6. Listen to Darcy James Argue’s Brooklyn Babylon
With Secret Society, the youngest great big band around.
A great eighteen-piece jazz orchestra that bounces, churns, tiptoes, and skips through composer Argue’s borough of the mind.
New Amsterdam Records.
7. See Iron Man 3
We can’t promise it’ll be great. But we can promise that it will have Robert Downey Jr. in it.
This may be Downey’s final appearance as Iron Man, and he’s certainly the most cerebral actor who’ll ever wear the exoskeleton—one who can turn those scripted-to-seem-tossed-off asides into actual wit. We’ll be there.
Opens May 3.
8. Hear Brooklyn Rider
World music for a world city.
As its name suggests, this string quartet has both a strong sense of place and an urge to travel. That same tension runs through the group’s bewitching new album, A Walking Fire, which flanks Bartók’s Second String Quartet with a Gypsy-flavored piece by the violist Ljova and a Persian-ish work by one of the quartet’s violinists, Colin Jacobsen. —Justin Davidson
Littlefield, 622 Degraw St., Gowanus, May 1, 8 p.m.
9. See The Lords of Salem
Zombie does witches.
Rob Zombie’s witches’ brew is a satanic answer to Terrence Malick’s To the Wonder: Malick moves toward the holy light, Zombie—as befits his nom d’enfer—the unholy darkness. It’s a gloomy ride, and the director’s wife, Sheri Moon Zombie, is an increasingly addled (and dull) heroine. But the three hens who descend on her are deliciously infernal, and the dream sequences are riotously blasphemous. —D.E.
In theaters now.
10. Read Light Without Fire: The Making of America’s First Muslim College
On the slippery redefinition of American-ness.
Scott Korb’s gracefully written story of Zaytuna College in California, the first liberal-arts Muslim college in the country, is suddenly ultrarelevant, as we all consider what it means to be an assimilated American, especially an Islamic one.
11. See Dialogues des Carmélites
Poulenc, for a moment, at the Met.
Wagner has squeezed almost everything else out of the season’s final month, but the Met has made room for just three performances of Poulenc’s Dialogues des Carmélites, set in a convent during the anti-clerical French Revolution. It would be hard to imagine a more vibrant cast of nuns than one that includes Isabel Leonard and Patricia Racette. —J.D.
Metropolitan Opera House, opening May 4.
12. See Voyage to Italy
This trip won’t end well.
There’s always a place for a good degenerating-marriage road film. Among the most influential in the fifties and least-seen today is Roberto Rossellini’s Voyage to Italy (1954), in which Ingrid Bergman and George Sanders contemplate craters, skeletons, Pompeian petrifaction, and other objective correlatives of their troubled relationship. For the opening-night screening of this restored print, Film Forum has snagged Bergman and Rossellini’s daughter—the sublime Isabella—to speak. —D.E.

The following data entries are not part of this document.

(* ===== verification/Budget.v ===== *)
(** * How many times a run calls an operation

    [pbudget Q n p] says that every run of the program [p] calls at most
    [n] operations satisfying [Q], counting the calls of its
    [Promise.all] children; [tbudget] is the same for a thread, whose
    budget is split between its children and its continuation, and
    [sbudget] for a system, foreground and background together. A step
    moves the budget: the calls it makes plus the budget left never
    exceed the budget before ([tstep_budget], [sstep_budget]). So the
    budget of a program bounds the calls of every run of it, under every
    interleaving and including the branches a rejected [Promise.all]
    leaves running ([sreach_budget]).

    The budget of [generateFullTravelPlan] is read off its code: three
    posts per prompt request ([fetch_loop] on [3 - attempt] iterations),
    one [dbConnect], one [getPopularDestinations]. *)

From S2P Require Import Prelude JsString JsValue Payload Attempt Async FetchData Requests Concurrency Orchestrator Liveness.

Section Budget.
Context (Q : op -> Prop) `{!forall o, Decision (Q o)}.

(** The calls of a trace that satisfy [Q]. *)
Definition count (tr : list event) : nat := length (filter Q (calls tr)).

Definition cnt (o : op) : nat := if decide (Q o) then 1 else 0.

#[warnings="-register-all"]
Inductive pbudget : nat -> prog -> Prop :=
| pbu_ret N v : pbudget N (Ret v)
| pbu_throw N e : pbudget N (Throw e)
| pbu_log N l a k : pbudget N k -> pbudget N (Log l a k)
| pbu_uuid N k : (forall u, pbudget N (k u)) -> pbudget N (Uuid k)
| pbu_await N n o k : (forall r, pbudget n (k r)) -> (cnt o + n <= N)%nat -> pbudget N (Await o k)
| pbu_all N ns m ps k :
    Forall2 pbudget ns ps -> (forall r, pbudget m (k r)) -> (sum_list ns + m <= N)%nat ->
    pbudget N (All ps k).

#[warnings="-register-all"]
Inductive tbudget : nat -> thread -> Prop :=
| tb_run N p : pbudget N p -> tbudget N (TRun p)
| tb_all N ns m ts k :
    Forall2 tbudget ns ts -> (forall r, pbudget m (k r)) -> (sum_list ns + m <= N)%nat ->
    tbudget N (TAll ts k).

Definition sbudget (N : nat) (s : sys) : Prop :=
  exists nf nb, tbudget nf (fg s) /\ Forall2 tbudget nb (bg s) /\ (nf + sum_list nb <= N)%nat.

(** ** Lemmas *)

Lemma count_app tr1 tr2 : count (tr1 ++ tr2) = (count tr1 + count tr2)%nat.
Proof. unfold count. by rewrite calls_app, filter_app, length_app. Qed.

Lemma count_call o r : count [EvCall o r] = cnt o.
Proof. unfold count, cnt. simpl. rewrite filter_cons. by case_decide. Qed.

Lemma pbudget_mono N N' p : pbudget N p -> (N <= N')%nat -> pbudget N' p.
Proof.
  intros Hb. revert N'. induction Hb as [| | |N k _ IH|N n o k Hk _ Hle0|N ns m ps k Hps Hk _ Hle0];
    intros N' Hle.
  - apply pbu_ret.
  - apply pbu_throw.
  - apply pbu_log. eauto.
  - apply pbu_uuid. eauto.
  - apply (pbu_await _ n); [done|lia].
  - apply (pbu_all _ ns m); [done|done|lia].
Qed.

(** One step of a thread spends at most its budget. *)
Lemma tstep_budget N t ev t' d :
  tbudget N t -> tstep t ev t' d ->
  exists N' nd, tbudget N' t' /\ Forall2 tbudget nd d /\
                (count (opt_event ev) + N' + sum_list nd <= N)%nat.
Proof.
  intros Ht Hs. revert N Ht.
  induction Hs as [p ev p' Hps|ps k|ts k i t ev t' d Hi _ IH|ts k vs _|ts k i e Hi];
    intros N Ht; inversion Ht as [? ? Hp|? ns m ? ? Hts Hk Hle]; subst.
  - destruct Hps; inversion Hp; subst.
    + exists N, []. split_and!; [by constructor|done|simpl; lia].
    + exists N, []. split_and!; [by constructor|done|simpl; lia].
    + exists n, []. unfold opt_event; rewrite count_call. split_and!; [by constructor|done|simpl; lia].
  - inversion Hp as [| | | |? ns m ? ? Hps Hk Hle|]; subst.
    exists N, []. split_and!; [|done|simpl; lia].
    apply (tb_all _ ns m); [|done|done]. apply Forall2_fmap_r.
    eapply Forall2_impl; [done|]. intros; by constructor.
  - destruct (Forall2_lookup_r _ _ _ _ _ Hts Hi) as (y & Hy & Hty).
    destruct (IH _ Hty) as (N' & nd & Ht' & Hd & HN).
    pose proof (sum_list_insert ns i N' y Hy).
    exists (sum_list (<[i:=N']> ns) + m)%nat, nd. split_and!; [|done|lia].
    apply (tb_all _ (<[i:=N']> ns) m); [by apply Forall2_insert|done|lia].
  - exists m, []. split_and!; [by constructor|done|simpl; lia].
  - exists m, (delete i ns). split_and!; [by constructor|by apply Forall2_delete|].
    pose proof (sum_list_delete ns i). simpl. lia.
Qed.

Lemma sstep_budget N s ev s' :
  sbudget N s -> sstep s ev s' -> exists N', sbudget N' s' /\ (count (opt_event ev) + N' <= N)%nat.
Proof.
  intros (nf & nb & Hf & Hb & Hle) Hs.
  destruct Hs as [t ev t' d b Ht|t b i u ev u' d Hi Hu]; simpl in *.
  - destruct (tstep_budget _ _ _ _ _ Hf Ht) as (N' & nd & Ht' & Hd & HN).
    exists (N' + sum_list (nb ++ nd))%nat. split; [exists N', (nb ++ nd); split_and!; [done|by apply Forall2_app|lia]|].
    rewrite sum_list_with_app. lia.
  - destruct (Forall2_lookup_r _ _ _ _ _ Hb Hi) as (y & Hy & Huy).
    destruct (tstep_budget _ _ _ _ _ Huy Hu) as (N' & nd & Hu' & Hd & HN).
    pose proof (sum_list_insert nb i N' y Hy).
    exists (nf + sum_list (<[i:=N']> nb ++ nd))%nat.
    split; [exists nf, (<[i:=N']> nb ++ nd); split_and!; [done|apply Forall2_app; [by apply Forall2_insert|done]|lia]|].
    rewrite sum_list_with_app. lia.
Qed.

(** The budget of a program bounds the calls of every run of it. *)
Lemma sreach_budget N p tr s : pbudget N p -> sreach (start p) tr s -> (count tr <= N)%nat.
Proof.
  intros Hp Hr. cut (exists N', sbudget N' s /\ (count tr + N' <= N)%nat); [intros (? & _ & ?); lia|].
  induction Hr as [|tr s ev s' _ IH Hs].
  - exists N. split; [exists N, []; split_and!; [by constructor|done|simpl; lia]|done].
  - destruct IH as (N1 & Hs1 & Hle1). destruct (sstep_budget _ _ _ _ Hs1 Hs) as (N2 & Hs2 & Hle2).
    exists N2. split; [done|]. rewrite count_app. lia.
Qed.

(** ** The budget of the code *)

(** The loop of [fetchData] posts at most once per iteration left. *)
Lemma fetch_loop_budget rem att url data headers :
  pbudget (if decide (Q (OpPost url data headers)) then rem else 0)
    (fetch_loop rem att url data headers).
Proof.
  revert att. induction rem as [|rem IH]; intros att; simpl; [constructor|].
  apply pbu_log, (pbu_await _ (if decide (Q (OpPost url data headers)) then rem else 0));
    [|unfold cnt; case_decide; lia].
  intros a. destruct (attempt_outcome a); [constructor|].
  apply pbu_log. destruct (Nat.eqb att 2); [constructor|apply IH].
Qed.

Lemma plan_catch_budget N e : pbudget N (plan_catch e).
Proof. repeat constructor. Qed.

Section Plan.
Context (HQc : forall plan, ~ Q (OpCreate plan)).

Lemma cnt_create plan : cnt (OpCreate plan) = 0%nat.
Proof using HQc. unfold cnt. by rewrite decide_False by apply HQc. Qed.

(** What follows [Promise.all] calls no operation of [Q]. *)
Lemma after_all_budget input r : pbudget 0 (after_all input r).
Proof using HQc.
  destruct r as [results|e]; simpl; [|apply plan_catch_budget].
  constructor. intros u. unfold after_uuid. destruct (assemble _ _ _ _ _ _); [|apply plan_catch_budget].
  apply (pbu_await _ 0); [|rewrite cnt_create; lia].
  intros []; simpl; [repeat constructor|apply plan_catch_budget].
Qed.

(** Three posts for each prompt request, one [dbConnect], one
    [getPopularDestinations]. *)
Definition request_budget (api_key : jsval) (input : TravelFormSchema) (pid : jsstr) : nat :=
  if decide (Q (prompt_post api_key input pid)) then 3 else 0.

Lemma plan_budget api_key input :
  pbudget (cnt OpConnect + (request_budget api_key input itinerary_promptid +
             request_budget api_key input eateries_promptid +
             request_budget api_key input faqs_promptid + cnt (OpPopular (destination input))))
    (generateFullTravelPlan api_key input).
Proof using HQc.
  apply (pbu_await _ (request_budget api_key input itinerary_promptid +
             request_budget api_key input eateries_promptid +
             request_budget api_key input faqs_promptid + cnt (OpPopular (destination input)))); [|lia].
  intros [v|e]; simpl; [|apply plan_catch_budget].
  apply (pbu_all _ [request_budget api_key input itinerary_promptid;
                   request_budget api_key input eateries_promptid;
                   request_budget api_key input faqs_promptid;
                   cnt (OpPopular (destination input))] 0); [|apply after_all_budget|simpl; lia].
  constructor; [apply pbu_log, fetch_loop_budget|].
  do 2 (constructor; [apply fetch_loop_budget|]).
  constructor; [apply (pbu_await _ 0); [intros []; constructor|lia]|constructor].
Qed.

(** The calls of [Q] in every run of the call. *)
Lemma plan_count api_key input tr s :
  sreach (start (generateFullTravelPlan api_key input)) tr s ->
  (count tr <= cnt OpConnect + (request_budget api_key input itinerary_promptid +
     request_budget api_key input eateries_promptid +
     request_budget api_key input faqs_promptid + cnt (OpPopular (destination input))))%nat.
Proof using HQc. apply sreach_budget, plan_budget. Qed.
End Plan.
End Budget.

(** ** The bounds of a call *)

Definition is_post (o : op) : bool := match o with OpPost _ _ _ => true | _ => false end.

Lemma prompt_post_inj api_key input pid pid' :
  prompt_post api_key input pid = prompt_post api_key input pid' -> pid = pid'.
Proof. unfold prompt_post, request_data. by intros [= ->]. Qed.

Lemma prompt_ids_distinct :
  itinerary_promptid <> eateries_promptid /\ itinerary_promptid <> faqs_promptid /\
  eateries_promptid <> faqs_promptid.
Proof. split_and!; intros H; vm_compute in H; congruence. Qed.

(** At most one of the three requests posts a given prompt. *)
Lemma request_budgets_le api_key input pid :
  (request_budget (fun o => o = prompt_post api_key input pid) api_key input itinerary_promptid +
   request_budget (fun o => o = prompt_post api_key input pid) api_key input eateries_promptid +
   request_budget (fun o => o = prompt_post api_key input pid) api_key input faqs_promptid <= 3)%nat.
Proof.
  destruct prompt_ids_distinct as (H1 & H2 & H3). unfold request_budget.
  repeat case_decide;
    repeat match goal with H : prompt_post _ _ _ = prompt_post _ _ _ |- _ => apply prompt_post_inj in H end;
    subst; try lia; congruence.
Qed.

(** C24: in every run of [generateFullTravelPlan], under every
    interleaving and every answer, counting the calls of the branches
    left running after a rejected [Promise.all]: each of the three
    prompts is posted at most three times, at most nine posts are sent
    in all, and [dbConnect] and [getPopularDestinations] are each called
    at most once. A failing prompt is retried, but never beyond the
    three attempts of [fetchData], even when the call has already thrown. *)
Theorem plan_call_bounds api_key input tr s :
  sreach (start (generateFullTravelPlan api_key input)) tr s ->
  (forall pid, length (filter (fun o => o = prompt_post api_key input pid) (calls tr)) <= 3)%nat /\
  (length (filter (fun o => is_post o = true) (calls tr)) <= 9)%nat /\
  (length (filter (fun o => o = OpConnect) (calls tr)) <= 1)%nat /\
  (length (filter (fun o => o = OpPopular (destination input)) (calls tr)) <= 1)%nat.
Proof.
  intros Hr. split_and!; [intros pid| | |].
  - assert (HQ : forall plan, OpCreate plan <> prompt_post api_key input pid) by (intros ? Hc; discriminate).
    etrans; [apply (plan_count _ HQ _ _ _ _ Hr)|].
    pose proof (request_budgets_le api_key input pid). unfold cnt. repeat case_decide; try discriminate; lia.
  - assert (HQ : forall plan, is_post (OpCreate plan) <> true) by (intros ? Hc; discriminate).
    etrans; [apply (plan_count _ HQ _ _ _ _ Hr)|].
    unfold cnt, request_budget. repeat case_decide; simpl in *; try done; lia.
  - assert (HQ : forall plan, OpCreate plan <> OpConnect) by (intros ? Hc; discriminate).
    etrans; [apply (plan_count _ HQ _ _ _ _ Hr)|].
    unfold cnt, request_budget. repeat case_decide; try discriminate; lia.
  - assert (HQ : forall plan, OpCreate plan <> OpPopular (destination input)) by (intros ? Hc; discriminate).
    etrans; [apply (plan_count _ HQ _ _ _ _ Hr)|].
    unfold cnt, request_budget. repeat case_decide; try discriminate; lia.
Qed.

(** Witness of C24: the run in which every call succeeds. *)
Lemma plan_call_bounds_witness :
  exists tr,
  (forall pid, length (filter (fun o => o = prompt_post JUndef sample_form pid) (calls tr)) <= 3)%nat /\
  (length (filter (fun o => is_post o = true) (calls tr)) <= 9)%nat /\
  (length (filter (fun o => o = OpConnect) (calls tr)) <= 1)%nat /\
  (length (filter (fun o => o = OpPopular (destination sample_form)) (calls tr)) <= 1)%nat.
Proof. destruct success_run as [tr H]. exists tr. exact (plan_call_bounds _ _ _ _ H). Defined.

Film Forum, May 1 through 9.
13. See Wait Wait … Don’t Tell Me! Live in New York
It’s not just disembodied voices.
To non-listeners, “Wait Wait” probably seems pointy-headed: a public-radio news quiz. In fact, its panelists and especially the quick wit of host Peter Sagal keep it genuinely funny and fast-paced, as do the well-chosen celebrity guests (who have ranged from Barack Obama to Elmo; this time, it’s Steve Martin). This is the first taping to be simulcast to movie theaters around the country; it’s almost sure to sell out, so get in fast.
NYU Skirball Center for the Performing Arts, May 2.